--- GIVEN RECORDS Enclosed Below ---
(** The new consecutive-error count is the statement's RETURNING. *)
Definition RecordSyncError (accountID : Z) (scope message : string) : MM Z :=
  upsert_log accountID scope
    {| Checkpoint := JObj []; StateCounter := 0; LastSuccessAt := None;
       LastError := Some message; ConsecutiveErrors := 1; cp_BreakerState := BreakerClosed;
       BreakerUntil := None |}
    (fun r => {| Checkpoint := Checkpoint r; StateCounter := StateCounter r;
                 LastSuccessAt := LastSuccessAt r; LastError := Some message;
                 ConsecutiveErrors := ConsecutiveErrors r + 1;
                 cp_BreakerState := cp_BreakerState r; BreakerUntil := BreakerUntil r |}) ;;
  d ← the_db;
  mret (ConsecutiveErrors (default zero_checkpoint (sync_log d !! (accountID, scope)))).

Definition RecordSyncSuccess (accountID : Z) (scope : string) : MM unit :=
  t ← now;
  upsert_log accountID scope
    {| Checkpoint := JObj []; StateCounter := 0; LastSuccessAt := Some t; LastError := None;
       ConsecutiveErrors := 0; cp_BreakerState := BreakerClosed; BreakerUntil := None |}
    (fun r => {| Checkpoint := Checkpoint r; StateCounter := StateCounter r;
                 LastSuccessAt := Some t; LastError := None; ConsecutiveErrors := 0;
                 cp_BreakerState := BreakerClosed; BreakerUntil := None |}).

Definition SetBreakerState (accountID : Z) (scope : string) (state : BreakerState)
    (until : option Time) : MM unit :=
  upsert_log accountID scope
    {| Checkpoint := JObj []; StateCounter := 0; LastSuccessAt := None; LastError := None;
       ConsecutiveErrors := 0; cp_BreakerState := state; BreakerUntil := until |}
    (fun r => {| Checkpoint := Checkpoint r; StateCounter := StateCounter r;
                 LastSuccessAt := LastSuccessAt r; LastError := LastError r;
                 ConsecutiveErrors := ConsecutiveErrors r; cp_BreakerState := state;
                 BreakerUntil := until |}).
End statements.

(** ** Reasoning about statements *)

Section lemmas.
Context {S : Type}.
Implicit Types w : World S.

(** A fault is still to come. *)
Definition faulty (w : World S) : Prop := exists e, Some e ∈ w_faults w.

Definition drop_fault (w : World S) : World S :=
  {| w_db := w_db w; w_srv := w_srv w; w_now := w_now w; w_faults := tail (w_faults w) |}.

Lemma faulty_drop w : faulty (drop_fault w) -> faulty w.
Proof.
  intros [e He]. exists e. simpl in He. destruct (w_faults w); [done|]. by right.
Qed.

Definition transient (e : err) : Prop := e = ErrIO \/ e = ErrDeadlock.

Lemma wp_io (Q : World S -> err + unit -> Prop) w :
  (forall e, faulty w -> transient e -> Q (drop_fault w) (inl e)) -> Q (drop_fault w) (inr tt) -> wp io Q w.
Proof.
  intros He Hok. unfold wp, io. destruct w as [d s t fs]. simpl in *.
  destruct fs as [|[e|] fs]; simpl; [done| |done].
  apply He; [exists e; by left|]. destruct e; [by left|by right].
Qed.

Lemma wp_try {A} (m : M (World S) err A) (Q : World S -> err + (err + A) -> Prop) w :
  wp m (fun w' r => Q w' (inr r)) w -> wp (try m) Q w.
Proof. unfold wp, try. by destruct (m w). Qed.

Lemma wp_now (Q : World S -> err + Time -> Prop) w : Q w (inr (w_now w)) -> wp now Q w.
Proof. done. Qed.
Lemma wp_the_db (Q : World S -> err + DB -> Prop) w : Q w (inr (w_db w)) -> wp the_db Q w.
Proof. done. Qed.

(** The server and the clock are the environment's; faults only run out. *)
Definition same_env (w w' : World S) : Prop :=
  w_srv w' = w_srv w /\ w_now w' = w_now w /\ (faulty w' -> faulty w).

Lemma same_env_refl w : same_env w w.
Proof. by repeat split. Qed.
Lemma same_env_trans w1 w2 w3 : same_env w1 w2 -> same_env w2 w3 -> same_env w1 w3.
Proof. intros (H1 & H2 & H3) (H4 & H5 & H6). repeat split; try congruence. auto. Qed.
Lemma same_env_drop w : same_env w (drop_fault w).
Proof. repeat split. apply faulty_drop. Qed.
Lemma same_env_set_db f w : same_env w (set_db f w).
Proof. by repeat split. Qed.
End lemmas.
#[export] Hint Resolve same_env_refl same_env_drop same_env_set_db faulty_drop : moov.

Ltac wp_step ::=
  match goal with
  | |- wp (mret _) _ _ => apply wp_ret
  | |- wp (throw _) _ _ => apply wp_throw
  | |- wp now _ _ => apply wp_now
  | |- wp the_db _ _ => apply wp_the_db
  | |- wp (try _) _ _ => apply wp_try
  | |- wp (gets _) _ _ => apply wp_gets
  | |- wp get _ _ => apply wp_get
  | |- wp (modify _) _ _ => apply wp_modify
  | |- wp (mbind _ _) _ _ => apply wp_bind
  end.

(** Rows a batch adds: ON CONFLICT DO NOTHING keeps what is there. *)
Definition row_of (t : Time) (nm : NewMessage) (id : Z) : MessageState :=
  {| ms_MessageID := id; ms_Flags := nm_Flags nm; ms_Keywords := nm_Keywords nm;
     ms_ModSeqSeen := nm_ModSeqSeen nm; ms_DeletedAt := None; ms_UpdatedAt := t |}.

(** A message has one state row, and its id came from the sequence. *)
Definition ids_ok (d : DB) : Prop :=
  (forall k st, message_state d !! k = Some st -> ms_MessageID st < next_message_id d) /\
  (forall k k' st st', message_state d !! k = Some st -> message_state d !! k' = Some st' ->
     ms_MessageID st = ms_MessageID st' -> k = k').

(** The tables a batch of message inserts leaves alone, and how it grows the
    two it touches. *)
Record grows (R : state_key -> MessageState -> Prop) (d d' : DB) : Prop := {
  grows_mailboxes : mailboxes d' = mailboxes d;
  grows_log : sync_log d' = sync_log d;
  grows_old k st : message_state d !! k = Some st -> message_state d' !! k = Some st;
  grows_new k st : message_state d' !! k = Some st -> message_state d !! k = Some st \/ R k st;
  grows_ids : ids_ok d -> ids_ok d'
}.

Lemma grows_refl R d : grows R d d.
Proof. split; auto. Qed.
Lemma grows_trans R d1 d2 d3 : grows R d1 d2 -> grows R d2 d3 -> grows R d1 d3.
Proof.
  intros [? ? H1 H2 ?] [? ? H3 H4 ?]. split; try congruence; auto.
  intros k st [?|?]%H4; auto.
Qed.
Lemma grows_mono (R R' : state_key -> MessageState -> Prop) d d' :
  grows R d d' -> (forall k st, R k st -> R' k st) -> grows R' d d'.
Proof. intros [] HR. split; auto. intros k st [?|?]%grows_new0; auto. Qed.
#[export] Hint Resolve grows_refl : moov.

(** The first batch draws consecutive ids and touches no state row. *)
Lemma insert_message_rows_spec R msgs d :
  let r := insert_message_rows msgs d in
  grows R d r.2 /\ length r.1 = length msgs /\ message_state r.2 = message_state d /\
  next_message_id d <= next_message_id r.2 /\
  Forall (fun id => next_message_id d <= id < next_message_id r.2) r.1 /\ NoDup r.1.
Proof.
  revert d. induction msgs as [|nm msgs IH]; intros d; simpl.
  { split; [auto with moov|]. do 2 (split; [done|]). split; [lia|]. split; constructor. }
  set (d1 := mkDB _ _ _ _ _ _ _ _). destruct (IH d1) as (Hg & Hl & Hs & Hn & Hall & Hnd).
  destruct (insert_message_rows msgs d1) as [ids d2]. simpl in *.
  split; [|split; [by rewrite Hl|split; [done|split; [lia|split]]]].
  - eapply grows_trans; [|exact Hg]. split; auto. intros [Hlt Huniq]. split; simpl; [|done].
    intros k st Hk. specialize (Hlt k st Hk). lia.
  - constructor; [lia|]. eapply Forall_impl; [exact Hall|]. simpl. lia.
  - constructor; [|done]. intros Hin. rewrite Forall_forall in Hall. specialize (Hall _ Hin). lia.
Qed.

(** One state row: it keeps the ids sound when its id is new. *)
Lemma insert_state_row_spec t nm id d :
  let r := insert_state_row t nm id d in
  mailboxes r.2 = mailboxes d /\ sync_log r.2 = sync_log d /\
  next_message_id r.2 = next_message_id d /\
  message_state r.2 = match message_state d !! nm_Key nm with
                      | Some _ => message_state d
                      | None => <[nm_Key nm := row_of t nm id]> (message_state d)
                      end.
Proof. unfold insert_state_row. by destruct (message_state d !! nm_Key nm). Qed.

Lemma insert_state_row_ids t nm id d :
  ids_ok d -> id < next_message_id d ->
  (forall k st, message_state d !! k = Some st -> ms_MessageID st <> id) ->
  ids_ok (insert_state_row t nm id d).2.
Proof.
  intros [Hl Hu] Hlt Hfresh. destruct (insert_state_row_spec t nm id d) as (_ & _ & Hn & Hs).
  unfold ids_ok. rewrite Hn, Hs. destruct (message_state d !! nm_Key nm) eqn:E; [done|]. split.
  - intros k st. rewrite lookup_insert_Some. intros [[<- <-]|[_ ?]]; eauto.
  - intros k k' st st'. rewrite !lookup_insert_Some.
    intros [[<- <-]|[_ ?]] [[<- <-]|[_ ?]]; simpl; intros; [done| | |by eapply Hu];
      exfalso; eapply Hfresh; eauto.
Qed.

Lemma insert_state_rows_ids t msgs ids d :
  ids_ok d -> Forall (fun id => id < next_message_id d) ids -> NoDup ids ->
  (forall k st, message_state d !! k = Some st -> ms_MessageID st ∉ ids) ->
  ids_ok (insert_state_rows t msgs ids d).2.
Proof.
  revert ids d. induction msgs as [|nm msgs IH]; intros [|id ids] d Hok Hlt Hnd Hfresh; simpl; try done.
  apply Forall_cons in Hlt as [Hid Hlt]. apply NoDup_cons in Hnd as [Hnin Hnd].
  pose proof (insert_state_row_ids t nm id d Hok Hid ltac:(set_solver)) as Hok1.
  destruct (insert_state_row_spec t nm id d) as (_ & _ & Hn & Hs).
  destruct (insert_state_row t nm id d) as [id' d1]. simpl in *.
  pose proof (IH ids d1) as Hrec.
  destruct (insert_state_rows t msgs ids d1) as [[ids' orphans] d2]. simpl in *.
  apply Hrec; [done|by rewrite Hn|done|]. rewrite Hs. intros k st.
  destruct (message_state d !! nm_Key nm); [set_solver|]. rewrite lookup_insert_Some.
  intros [[<- <-]|[_ ?]]; [done|set_solver].
Qed.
--- End of Enclosed GIVEN RECORDS ---
* TASK PROMPT *
Nothing but the lines above from the one containing "Lemma wp_the_db (Q" through the one containing "(gets _) _ _ => apply wp_gets" should appear in the answer, each repeated exactly.

* ANSWER SECTION *
Lemma wp_the_db (Q : World S -> err + DB -> Prop) w : Q w (inr (w_db w)) -> wp the_db Q w.
Proof. done. Qed.

(** The server and the clock are the environment's; faults only run out. *)
Definition same_env (w w' : World S) : Prop :=
  w_srv w' = w_srv w /\ w_now w' = w_now w /\ (faulty w' -> faulty w).

Lemma same_env_refl w : same_env w w.
Proof. by repeat split. Qed.
Lemma same_env_trans w1 w2 w3 : same_env w1 w2 -> same_env w2 w3 -> same_env w1 w3.
Proof. intros (H1 & H2 & H3) (H4 & H5 & H6). repeat split; try congruence. auto. Qed.
Lemma same_env_drop w : same_env w (drop_fault w).
Proof. repeat split. apply faulty_drop. Qed.
Lemma same_env_set_db f w : same_env w (set_db f w).
Proof. by repeat split. Qed.
End lemmas.
#[export] Hint Resolve same_env_refl same_env_drop same_env_set_db faulty_drop : moov.

Ltac wp_step ::=
  match goal with
  | |- wp (mret _) _ _ => apply wp_ret
  | |- wp (throw _) _ _ => apply wp_throw
  | |- wp now _ _ => apply wp_now
  | |- wp the_db _ _ => apply wp_the_db
  | |- wp (try _) _ _ => apply wp_try
  | |- wp (gets _) _ _ => apply wp_gets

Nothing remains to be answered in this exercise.